There was nothing to defend.
[He saw] — all that for which he had lived — and saw clearly that it was not real at all, but a terrible and huge deception which had hidden both life and death.
He asked himself, “What is the right thing?” and grew still, listening.
– from The Death of Ivan Ilych, by Leo Tolstoy (1886)
Great literature is a powerful lens through which to view the truth of human experience. Nowhere is this more apparent than in the literature of death. In a sense, stories about death serve as the best period pieces for readers, offering a window into particular moments in man’s struggle with the unknown. The Death of Ivan Ilych captures both the particulars of 19th century Russia as well as the political and social ideologies of its illustrious author, Leo Tolstoy, who in his writing famously ruminated on topics of Russian bourgeois culture, Christianity, spirituality, war, politics, and anarchy. Beyond that, however, Leo Tolstoy hits on something deeper; with his exquisite rendering of the life and death of his protagonist, Ivan Ilych, Tolstoy is able to depict for his readers – some eighty years before its “discovery” by thanatologist Elizabeth Kubler-Ross—the Five Stages of Grief.

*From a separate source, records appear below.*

(** * git-commit Ansible module: a shallow embedding of [git-commit.py]

    The module stages, commits and pushes a local repository by running the
    git command line tool.  This file embeds its functions ([get_repo_path],
    [write_ssh_wrapper], [set_git_ssh], [git_version], [main] and the closure
    [_get_diff_index]) as Rocq functions over an explicit state, and proves
    the properties of the behavioural description against them.

    Conventions.
    - A Python [str] is a [string]; its characters are read as code points
      below 256.
    - [module.params], [os.environ] and the [changes] dictionary are finite
      maps with string keys ([gmap string _]).
    - The mutable objects a run touches (process environment, files created,
      the AnsibleModule attributes, the [result] dictionary, the list of
      external commands run so far) form the record [world]; functions with
      effects are state transformers that may stop the run.
    - What the module cannot decide on its own (the file system, the
      temporary-file allocator, the outcome of external commands) is the
      record [host]. *)

From stdpp Require Import base gmap strings list.
From Stdlib Require Import ZArith Lia Ascii String.

Local Open Scope string_scope.
Local Open Scope Z_scope.

(** ** Characters the Python source writes with escapes *)

Definition dquote : ascii := "034"%char.
Definition backslash : ascii := "\"%char.
Definition tab : ascii := "009"%char.
Definition newline : ascii := "010"%char.
Lemma parse_sock_wf s a : parse_sock s = Some a → sock_wf a.
Proof.
  unfold parse_sock.
  assert (∀ s p r, read_port s = Some (p, r) → is_u16 p) as Hport.
  { intros s0 p r. unfold read_port. destruct (read_given_char 58 s0); [|done]. cbn. by intros ?%read_number_range. }
  destruct (read_socket_addr_v4 s) as [[a' r]|] eqn:E4.
  - destruct r; [|done]. intros [= <-]. revert E4. unfold read_socket_addr_v4.
    destruct (read_ipv4_addr s) as [[o s1]|] eqn:Eo; [|done]. cbn [mbind option_bind].
    destruct (read_port s1) as [[p s2]|] eqn:Ep; [|done]. intros [= <- _].
    apply read_octets_wf in Eo as [Hb Hl]. split_and!; [done..|by eapply Hport|done].
  - destruct (read_socket_addr_v6 s) as [[a' r]|] eqn:E6; [|done]. destruct r; [|done]. intros [= <-].
    revert E6. unfold read_socket_addr_v6. destruct (read_given_char 91 s) as [s1|]; [|done]. cbn [mbind option_bind].
    destruct (read_ipv6_addr s1) as [[o s2]|] eqn:Eo; [|done]. cbn [mbind option_bind].
    assert (is_u32 (default (0, s2) (read_scope_id s2)).1) as Hsc.
    { unfold read_scope_id. destruct (read_given_char 37 s2) as [s3|]; [|done]. cbn [mbind option_bind].
      destruct (read_number _ _ _ _ s3) as [[v r]|] eqn:En; [|done]. by apply read_number_range in En. }
    destruct (default _ _) as [sc s3]. destruct (read_given_char 93 s3) as [s4|]; [|done]. cbn [mbind option_bind].
    destruct (read_port s4) as [[p s5]|] eqn:Ep; [|done]. intros [= <- _].
    apply read_ipv6_wf in Eo as [Hl Hb]. split_and!; [done..|by eapply Hport|done|done].
Qed.

(** ** The characters of an address *)

(** Decimal digits, lower-case hexadecimal letters, dots and colons. *)
Definition is_ip_char (c : char) : bool :=
  is_ascii_digit c || ((97 <=? c) && (c <=? 102)) || (c =? 46) || (c =? 58).

Lemma hex_fuel_chars f n : 0 ≤ n → Forall (λ c, is_ip_char c = true) (hex_fuel f n).
Proof.
  assert (∀ d, 0 ≤ d < 16 → is_ip_char (hex_digit d) = true) as Hd.
  { intros d Hd. unfold is_ip_char, hex_digit, is_ascii_digit. destruct (Z.ltb_spec d 10); lia. }
  revert n. induction f as [|f IH]; intros n Hn; cbn [hex_fuel]; [constructor|].
  destruct (Z.ltb_spec n 16); [constructor; [apply Hd; lia|constructor]|].
  apply Forall_app; split; [apply IH, Z.div_pos; lia|].
  constructor; [apply Hd, Z.mod_pos_bound; lia|constructor].
Qed.

Lemma group_text_chars i gs : Forall is_u16 gs → Forall (λ c, is_ip_char c = true) (group_text i gs).
Proof.
  intros Hgs. revert i. induction Hgs as [|g gs Hg _ IH]; intros i; cbn [group_text]; [constructor|].
  rewrite !Forall_app. split_and!; [|apply hex_fuel_chars, Hg|apply IH].
  destruct i; repeat constructor.
Qed.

Ivan Ilych, prominent official of the Court of Justice and 19th century Russian socialite, passes through the process of his death in a confused mix of the classic stages of grief: denial, anger, bargaining, depression, and acceptance. In particular, he spends a great deal of time moving back and forth between bargaining and depression. At one moment he is determined to follow the physician’s orders to the letter, to take his medication, and resume his legal work. But when his attempts to do so do not alleviate his chronic pain, Ilych quickly succumbs to fear, depression, and apathy. Tolstoy takes us through every moment of Ilych’s death, winding us through the confused passage of a mind tortured by pain, fear, and uncertainty. He brilliantly captures the central caveat of the five stages—that not every terminal patient expresses all five emotions, and that the process of emotional expression is not necessarily chronological. Hence the rapid movement of Ilych’s mood from optimism and determination to despair and horror, and back again.
In the process of writing Ilych’s death, Tolstoy also manages a disturbingly timeless jab at the medical community. Ilych visits a renowned physician for his chronic pain, and while the two go through the classic performance of two respected men in their field—talking past each other about things neither of them may really know, ultimately the important question for Ilych—“was his case serious or not?”—is never addressed. This represents a lost opportunity for the physician to step into the crucial role of care provider and guide in the end-of-life process.
In the end, the question is: does Ivan Ilych reach acceptance? Critics suggest that Ilych finds meaning when he sees the impact his suffering has on his loved ones. The pain instantly disappears as Ilych’s life undergoes this new ascription of meaning. Some believe this catharsis reflects Tolstoy’s own spiritual evolution in his later years, specifically his movement towards Christian anarchism and anarcho-pacifism. Perhaps Ilych’s suffering is a reminder and a warning to the unexamined life, to encourage us towards continuous reflection and introspection? If this is so, how do we, as physicians, family members, loved ones, and the inevitably deceased, ensure that we too have lived rightly?
KATHARINE LAWRENCE, MPH, is a second year medical student at the Herbert Wertheim College of Medicine in Miami. Originally from New York, she received a Master’s in Public Health degree in community health from the Mount Sinai School of Medicine in New York. She is a member of the Delta Omega Public Health Honorary Society. Currently, she acts as co-president of the HWCOM American Medical Student Association and is an editor-in-chief of the HWCOM arts and literary magazine, Eloquor. She believes strongly that creativity of thought and expression have an important place in medicine, and supports the inclusion of arts and humanities curriculum in medical education.